AIM OF THE TASK: Of all the lines in the entries below, give again exactly those starting at the line containing "From stdpp Require" and ending at the line containing "(** [l[i]] for [0 <= i]. *)", both ends included, and no others.

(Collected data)
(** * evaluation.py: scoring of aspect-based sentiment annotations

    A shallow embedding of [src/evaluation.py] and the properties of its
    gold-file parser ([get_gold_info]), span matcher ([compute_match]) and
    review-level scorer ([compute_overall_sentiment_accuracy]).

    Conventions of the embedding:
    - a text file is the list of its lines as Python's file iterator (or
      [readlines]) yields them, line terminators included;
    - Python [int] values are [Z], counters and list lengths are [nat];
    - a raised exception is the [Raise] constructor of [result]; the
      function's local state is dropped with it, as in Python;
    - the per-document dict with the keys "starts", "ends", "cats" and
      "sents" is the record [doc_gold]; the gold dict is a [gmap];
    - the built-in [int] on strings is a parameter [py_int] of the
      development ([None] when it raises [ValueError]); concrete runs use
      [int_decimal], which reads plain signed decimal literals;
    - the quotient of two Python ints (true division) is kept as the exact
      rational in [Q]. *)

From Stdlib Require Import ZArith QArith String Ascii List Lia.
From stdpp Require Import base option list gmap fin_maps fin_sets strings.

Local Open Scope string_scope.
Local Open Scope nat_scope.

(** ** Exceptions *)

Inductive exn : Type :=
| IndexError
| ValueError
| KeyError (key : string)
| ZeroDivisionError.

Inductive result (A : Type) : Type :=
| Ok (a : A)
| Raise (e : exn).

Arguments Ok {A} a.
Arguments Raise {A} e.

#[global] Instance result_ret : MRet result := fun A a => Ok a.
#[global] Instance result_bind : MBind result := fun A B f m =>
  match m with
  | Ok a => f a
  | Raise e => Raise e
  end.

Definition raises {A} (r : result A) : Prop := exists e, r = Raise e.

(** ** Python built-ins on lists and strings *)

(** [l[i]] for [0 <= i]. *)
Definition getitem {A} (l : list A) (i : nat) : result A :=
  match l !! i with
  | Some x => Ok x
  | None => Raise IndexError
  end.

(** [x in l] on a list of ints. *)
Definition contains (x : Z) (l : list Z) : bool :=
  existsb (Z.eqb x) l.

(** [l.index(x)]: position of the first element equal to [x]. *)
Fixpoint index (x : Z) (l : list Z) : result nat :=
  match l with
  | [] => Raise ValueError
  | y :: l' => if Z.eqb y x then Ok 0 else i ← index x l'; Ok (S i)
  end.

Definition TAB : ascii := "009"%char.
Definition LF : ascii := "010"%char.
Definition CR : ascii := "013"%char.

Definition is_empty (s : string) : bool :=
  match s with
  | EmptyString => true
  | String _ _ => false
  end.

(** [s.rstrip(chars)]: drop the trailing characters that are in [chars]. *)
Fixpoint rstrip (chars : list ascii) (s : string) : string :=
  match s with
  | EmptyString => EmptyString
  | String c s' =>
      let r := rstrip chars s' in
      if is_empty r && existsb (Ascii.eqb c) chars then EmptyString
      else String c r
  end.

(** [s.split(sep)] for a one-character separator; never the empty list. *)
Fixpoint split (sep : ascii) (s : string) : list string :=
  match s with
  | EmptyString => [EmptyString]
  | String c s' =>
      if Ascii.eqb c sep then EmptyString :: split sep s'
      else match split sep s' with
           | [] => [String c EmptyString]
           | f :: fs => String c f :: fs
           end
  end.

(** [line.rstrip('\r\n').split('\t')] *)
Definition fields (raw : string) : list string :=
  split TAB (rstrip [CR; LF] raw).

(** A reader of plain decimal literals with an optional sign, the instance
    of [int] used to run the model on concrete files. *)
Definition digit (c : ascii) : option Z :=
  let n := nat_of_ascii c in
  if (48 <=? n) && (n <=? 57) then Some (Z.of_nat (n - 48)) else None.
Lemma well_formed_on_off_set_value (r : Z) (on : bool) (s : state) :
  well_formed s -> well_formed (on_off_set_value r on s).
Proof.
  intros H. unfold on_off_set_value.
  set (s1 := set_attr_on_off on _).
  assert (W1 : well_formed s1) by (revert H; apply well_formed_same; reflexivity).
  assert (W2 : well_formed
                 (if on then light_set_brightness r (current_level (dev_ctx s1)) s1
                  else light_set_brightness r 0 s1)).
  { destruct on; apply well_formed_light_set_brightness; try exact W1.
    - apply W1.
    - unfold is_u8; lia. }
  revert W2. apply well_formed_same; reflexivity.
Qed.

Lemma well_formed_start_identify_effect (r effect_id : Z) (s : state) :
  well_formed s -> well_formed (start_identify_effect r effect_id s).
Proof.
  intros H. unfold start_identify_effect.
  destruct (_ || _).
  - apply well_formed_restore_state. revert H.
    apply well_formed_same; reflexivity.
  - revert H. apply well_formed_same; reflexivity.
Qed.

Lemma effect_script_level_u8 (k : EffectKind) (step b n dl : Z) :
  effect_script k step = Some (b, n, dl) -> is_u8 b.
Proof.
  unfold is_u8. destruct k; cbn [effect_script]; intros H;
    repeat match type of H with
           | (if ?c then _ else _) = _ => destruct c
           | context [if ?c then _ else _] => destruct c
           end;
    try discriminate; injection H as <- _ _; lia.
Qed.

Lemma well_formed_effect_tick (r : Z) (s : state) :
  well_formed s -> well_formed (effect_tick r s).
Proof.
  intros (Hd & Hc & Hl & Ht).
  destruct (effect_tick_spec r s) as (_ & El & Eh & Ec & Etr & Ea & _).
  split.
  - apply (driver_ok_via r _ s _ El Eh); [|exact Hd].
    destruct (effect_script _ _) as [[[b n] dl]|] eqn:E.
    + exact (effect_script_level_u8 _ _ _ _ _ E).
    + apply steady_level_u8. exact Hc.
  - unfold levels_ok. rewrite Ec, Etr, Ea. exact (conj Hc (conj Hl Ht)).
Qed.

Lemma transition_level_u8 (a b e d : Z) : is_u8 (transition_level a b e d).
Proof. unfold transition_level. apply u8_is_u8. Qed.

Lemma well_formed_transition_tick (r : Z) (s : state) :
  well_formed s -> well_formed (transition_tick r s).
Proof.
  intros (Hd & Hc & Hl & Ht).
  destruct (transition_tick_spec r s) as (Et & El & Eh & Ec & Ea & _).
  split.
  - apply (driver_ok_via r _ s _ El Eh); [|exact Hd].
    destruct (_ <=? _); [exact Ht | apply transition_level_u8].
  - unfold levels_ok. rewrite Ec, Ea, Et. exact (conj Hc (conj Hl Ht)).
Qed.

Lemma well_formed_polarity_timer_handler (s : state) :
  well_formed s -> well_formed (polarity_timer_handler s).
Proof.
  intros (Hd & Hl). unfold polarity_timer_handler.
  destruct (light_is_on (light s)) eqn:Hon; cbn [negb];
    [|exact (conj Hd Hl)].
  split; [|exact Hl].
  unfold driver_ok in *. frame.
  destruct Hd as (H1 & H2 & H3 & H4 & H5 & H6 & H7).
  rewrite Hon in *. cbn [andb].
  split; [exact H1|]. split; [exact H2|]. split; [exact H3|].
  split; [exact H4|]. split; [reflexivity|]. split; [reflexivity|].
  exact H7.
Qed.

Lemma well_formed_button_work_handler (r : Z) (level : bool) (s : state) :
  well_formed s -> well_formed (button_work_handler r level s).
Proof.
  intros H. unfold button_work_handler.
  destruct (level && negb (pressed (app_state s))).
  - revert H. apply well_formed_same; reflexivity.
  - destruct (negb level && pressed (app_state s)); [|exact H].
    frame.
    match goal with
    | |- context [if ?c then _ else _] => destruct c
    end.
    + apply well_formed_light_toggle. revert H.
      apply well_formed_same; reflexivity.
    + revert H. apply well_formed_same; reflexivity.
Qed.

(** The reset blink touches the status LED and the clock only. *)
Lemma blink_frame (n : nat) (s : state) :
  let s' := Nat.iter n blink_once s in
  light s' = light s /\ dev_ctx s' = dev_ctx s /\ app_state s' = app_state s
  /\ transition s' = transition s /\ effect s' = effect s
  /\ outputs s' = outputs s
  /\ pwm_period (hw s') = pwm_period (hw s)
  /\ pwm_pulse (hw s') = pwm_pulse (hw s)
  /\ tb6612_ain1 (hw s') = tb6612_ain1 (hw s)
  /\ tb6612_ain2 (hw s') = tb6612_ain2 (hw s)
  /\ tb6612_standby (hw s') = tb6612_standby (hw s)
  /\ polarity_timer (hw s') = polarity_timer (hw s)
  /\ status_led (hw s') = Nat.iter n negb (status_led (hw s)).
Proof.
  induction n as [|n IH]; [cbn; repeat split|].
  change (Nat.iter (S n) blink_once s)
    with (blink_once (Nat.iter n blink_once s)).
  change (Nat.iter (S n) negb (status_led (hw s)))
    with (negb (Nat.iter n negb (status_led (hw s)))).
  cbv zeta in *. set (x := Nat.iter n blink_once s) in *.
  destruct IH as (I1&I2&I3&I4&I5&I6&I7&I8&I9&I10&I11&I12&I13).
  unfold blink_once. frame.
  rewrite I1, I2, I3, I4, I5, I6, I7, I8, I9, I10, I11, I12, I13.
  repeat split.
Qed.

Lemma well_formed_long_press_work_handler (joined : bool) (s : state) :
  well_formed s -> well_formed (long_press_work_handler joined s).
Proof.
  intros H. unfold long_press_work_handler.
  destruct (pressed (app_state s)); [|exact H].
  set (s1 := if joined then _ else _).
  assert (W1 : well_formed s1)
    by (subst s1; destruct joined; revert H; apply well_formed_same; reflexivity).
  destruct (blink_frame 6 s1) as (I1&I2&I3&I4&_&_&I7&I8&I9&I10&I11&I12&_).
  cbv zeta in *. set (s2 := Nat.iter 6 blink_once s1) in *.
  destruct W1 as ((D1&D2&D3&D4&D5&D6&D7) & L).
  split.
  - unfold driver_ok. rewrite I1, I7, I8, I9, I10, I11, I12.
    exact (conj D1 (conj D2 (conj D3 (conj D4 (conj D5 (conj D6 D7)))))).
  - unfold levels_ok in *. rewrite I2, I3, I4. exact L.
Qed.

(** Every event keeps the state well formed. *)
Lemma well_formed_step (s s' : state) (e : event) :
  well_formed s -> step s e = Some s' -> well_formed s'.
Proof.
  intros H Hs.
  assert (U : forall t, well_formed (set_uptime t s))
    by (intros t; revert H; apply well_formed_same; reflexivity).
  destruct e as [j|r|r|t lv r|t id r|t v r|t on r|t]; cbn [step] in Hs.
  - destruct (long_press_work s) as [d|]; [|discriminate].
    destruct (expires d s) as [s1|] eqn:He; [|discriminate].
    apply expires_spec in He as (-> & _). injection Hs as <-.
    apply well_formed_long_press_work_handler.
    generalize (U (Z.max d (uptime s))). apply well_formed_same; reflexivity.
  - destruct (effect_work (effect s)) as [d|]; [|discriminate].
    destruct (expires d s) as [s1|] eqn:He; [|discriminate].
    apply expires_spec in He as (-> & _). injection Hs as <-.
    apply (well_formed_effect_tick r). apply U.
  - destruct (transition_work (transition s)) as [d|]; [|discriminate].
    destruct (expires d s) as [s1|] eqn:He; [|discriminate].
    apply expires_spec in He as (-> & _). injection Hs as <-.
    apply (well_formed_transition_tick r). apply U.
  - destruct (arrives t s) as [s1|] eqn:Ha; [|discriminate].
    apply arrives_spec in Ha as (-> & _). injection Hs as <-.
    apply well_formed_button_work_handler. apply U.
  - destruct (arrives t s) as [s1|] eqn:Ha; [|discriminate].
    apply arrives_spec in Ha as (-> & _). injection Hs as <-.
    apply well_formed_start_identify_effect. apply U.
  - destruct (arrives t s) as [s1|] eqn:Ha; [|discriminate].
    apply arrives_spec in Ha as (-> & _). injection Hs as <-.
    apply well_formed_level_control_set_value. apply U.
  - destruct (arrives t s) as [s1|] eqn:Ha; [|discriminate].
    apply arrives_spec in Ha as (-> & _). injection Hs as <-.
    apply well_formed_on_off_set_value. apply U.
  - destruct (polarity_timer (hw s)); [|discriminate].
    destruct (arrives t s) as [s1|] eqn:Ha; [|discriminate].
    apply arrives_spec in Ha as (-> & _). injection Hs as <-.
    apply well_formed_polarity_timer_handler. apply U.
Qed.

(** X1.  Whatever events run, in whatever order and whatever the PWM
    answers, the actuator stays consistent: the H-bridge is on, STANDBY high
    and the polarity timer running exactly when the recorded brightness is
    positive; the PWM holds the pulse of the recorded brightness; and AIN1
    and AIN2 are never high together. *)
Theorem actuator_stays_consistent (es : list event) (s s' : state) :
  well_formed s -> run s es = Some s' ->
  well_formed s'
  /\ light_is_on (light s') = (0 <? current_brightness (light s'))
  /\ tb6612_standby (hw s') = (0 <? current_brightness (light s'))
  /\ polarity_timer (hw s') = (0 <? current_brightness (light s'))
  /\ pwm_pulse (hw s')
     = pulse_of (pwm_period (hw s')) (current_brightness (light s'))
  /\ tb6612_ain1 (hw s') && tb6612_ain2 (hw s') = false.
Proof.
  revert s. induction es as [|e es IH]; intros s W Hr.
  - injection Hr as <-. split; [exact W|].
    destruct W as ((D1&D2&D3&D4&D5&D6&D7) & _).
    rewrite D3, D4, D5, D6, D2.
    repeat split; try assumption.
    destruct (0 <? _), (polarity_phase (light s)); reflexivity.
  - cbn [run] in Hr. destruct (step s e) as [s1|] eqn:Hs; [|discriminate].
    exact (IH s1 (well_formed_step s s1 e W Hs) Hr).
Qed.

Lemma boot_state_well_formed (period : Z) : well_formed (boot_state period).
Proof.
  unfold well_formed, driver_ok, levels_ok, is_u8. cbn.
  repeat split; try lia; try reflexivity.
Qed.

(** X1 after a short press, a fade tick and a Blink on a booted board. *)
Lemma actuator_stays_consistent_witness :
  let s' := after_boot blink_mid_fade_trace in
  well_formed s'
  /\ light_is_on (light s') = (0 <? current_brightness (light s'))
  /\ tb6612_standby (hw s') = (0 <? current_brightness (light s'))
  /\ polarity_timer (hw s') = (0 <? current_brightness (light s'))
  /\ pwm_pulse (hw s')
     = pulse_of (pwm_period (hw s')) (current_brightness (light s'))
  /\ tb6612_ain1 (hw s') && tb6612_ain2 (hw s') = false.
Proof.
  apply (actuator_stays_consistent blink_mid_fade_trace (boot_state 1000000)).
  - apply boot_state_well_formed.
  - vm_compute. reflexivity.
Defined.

EXERCISE RESULT:
From stdpp Require Import base option list gmap fin_maps fin_sets strings.

Local Open Scope string_scope.
Local Open Scope nat_scope.

(** ** Exceptions *)

Inductive exn : Type :=
| IndexError
| ValueError
| KeyError (key : string)
| ZeroDivisionError.

Inductive result (A : Type) : Type :=
| Ok (a : A)
| Raise (e : exn).

Arguments Ok {A} a.
Arguments Raise {A} e.

#[global] Instance result_ret : MRet result := fun A a => Ok a.
#[global] Instance result_bind : MBind result := fun A B f m =>
  match m with
  | Ok a => f a
  | Raise e => Raise e
  end.

Definition raises {A} (r : result A) : Prop := exists e, r = Raise e.

(** ** Python built-ins on lists and strings *)

(** [l[i]] for [0 <= i]. *)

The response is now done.